**Brief:** Look through the entries for the string "assert", and copy each line that holds it.
(Material shown)
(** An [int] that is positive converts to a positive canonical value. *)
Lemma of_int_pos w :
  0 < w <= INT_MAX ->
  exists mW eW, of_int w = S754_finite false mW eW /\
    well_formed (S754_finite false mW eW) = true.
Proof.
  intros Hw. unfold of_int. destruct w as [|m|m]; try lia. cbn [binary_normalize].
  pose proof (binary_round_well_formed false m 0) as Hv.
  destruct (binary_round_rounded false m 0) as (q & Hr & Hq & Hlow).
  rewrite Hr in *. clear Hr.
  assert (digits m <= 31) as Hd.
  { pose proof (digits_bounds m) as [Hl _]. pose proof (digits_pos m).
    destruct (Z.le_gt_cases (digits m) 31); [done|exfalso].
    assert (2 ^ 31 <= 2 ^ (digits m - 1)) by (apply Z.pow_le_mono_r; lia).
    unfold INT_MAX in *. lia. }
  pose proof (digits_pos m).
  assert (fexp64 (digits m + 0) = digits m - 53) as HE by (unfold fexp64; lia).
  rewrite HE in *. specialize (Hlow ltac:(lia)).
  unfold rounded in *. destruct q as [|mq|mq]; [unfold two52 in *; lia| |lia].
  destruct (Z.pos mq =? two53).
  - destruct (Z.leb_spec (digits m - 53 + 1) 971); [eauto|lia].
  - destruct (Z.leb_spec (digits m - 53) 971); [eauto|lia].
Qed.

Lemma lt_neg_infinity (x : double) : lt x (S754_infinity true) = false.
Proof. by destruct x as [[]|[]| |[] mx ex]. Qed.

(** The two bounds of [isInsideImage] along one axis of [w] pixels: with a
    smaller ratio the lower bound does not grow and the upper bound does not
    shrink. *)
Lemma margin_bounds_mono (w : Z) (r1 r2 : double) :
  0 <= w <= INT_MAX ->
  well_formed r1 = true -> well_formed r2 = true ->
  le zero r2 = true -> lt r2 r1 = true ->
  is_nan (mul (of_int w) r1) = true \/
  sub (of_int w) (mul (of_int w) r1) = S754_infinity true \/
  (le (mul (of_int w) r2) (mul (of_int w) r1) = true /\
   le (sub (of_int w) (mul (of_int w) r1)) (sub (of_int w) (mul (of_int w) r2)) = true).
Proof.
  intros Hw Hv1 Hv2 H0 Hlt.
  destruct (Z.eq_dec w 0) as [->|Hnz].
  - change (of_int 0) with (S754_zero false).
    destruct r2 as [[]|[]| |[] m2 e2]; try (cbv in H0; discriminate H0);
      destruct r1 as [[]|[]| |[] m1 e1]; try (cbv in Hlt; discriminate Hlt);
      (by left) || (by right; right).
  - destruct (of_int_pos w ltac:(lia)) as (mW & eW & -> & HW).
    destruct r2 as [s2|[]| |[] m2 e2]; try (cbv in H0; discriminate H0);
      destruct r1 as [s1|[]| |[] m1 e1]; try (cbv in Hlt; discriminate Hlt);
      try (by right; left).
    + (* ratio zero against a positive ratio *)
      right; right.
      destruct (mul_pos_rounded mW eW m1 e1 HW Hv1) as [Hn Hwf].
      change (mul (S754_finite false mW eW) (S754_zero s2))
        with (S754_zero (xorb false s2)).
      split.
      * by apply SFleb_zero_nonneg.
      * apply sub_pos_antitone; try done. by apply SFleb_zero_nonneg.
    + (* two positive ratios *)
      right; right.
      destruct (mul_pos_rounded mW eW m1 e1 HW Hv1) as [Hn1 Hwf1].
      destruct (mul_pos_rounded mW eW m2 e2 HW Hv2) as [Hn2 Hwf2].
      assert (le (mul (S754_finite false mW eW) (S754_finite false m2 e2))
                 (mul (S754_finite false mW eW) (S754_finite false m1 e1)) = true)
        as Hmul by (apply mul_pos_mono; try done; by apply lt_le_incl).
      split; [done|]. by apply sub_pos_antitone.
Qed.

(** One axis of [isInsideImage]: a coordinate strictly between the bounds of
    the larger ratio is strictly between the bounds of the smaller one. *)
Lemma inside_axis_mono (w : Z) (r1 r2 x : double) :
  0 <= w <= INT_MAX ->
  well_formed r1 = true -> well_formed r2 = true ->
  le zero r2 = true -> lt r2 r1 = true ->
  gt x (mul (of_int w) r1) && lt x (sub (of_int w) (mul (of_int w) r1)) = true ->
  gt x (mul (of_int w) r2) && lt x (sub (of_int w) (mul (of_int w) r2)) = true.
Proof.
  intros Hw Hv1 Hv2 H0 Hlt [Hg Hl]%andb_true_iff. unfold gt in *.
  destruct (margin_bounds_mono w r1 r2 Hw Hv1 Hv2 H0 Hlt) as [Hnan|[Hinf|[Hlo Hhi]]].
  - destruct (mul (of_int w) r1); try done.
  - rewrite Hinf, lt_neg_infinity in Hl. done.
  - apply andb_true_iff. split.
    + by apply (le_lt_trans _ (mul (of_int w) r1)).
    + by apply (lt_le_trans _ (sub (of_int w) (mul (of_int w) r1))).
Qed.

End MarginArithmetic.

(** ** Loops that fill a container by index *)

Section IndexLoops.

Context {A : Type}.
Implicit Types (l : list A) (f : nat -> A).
(End Material shown)
**Reply:**
  assert (digits m <= 31) as Hd.
    assert (2 ^ 31 <= 2 ^ (digits m - 1)) by (apply Z.pow_le_mono_r; lia).
  assert (fexp64 (digits m + 0) = digits m - 53) as HE by (unfold fexp64; lia).
      assert (le (mul (S754_finite false mW eW) (S754_finite false m2 e2))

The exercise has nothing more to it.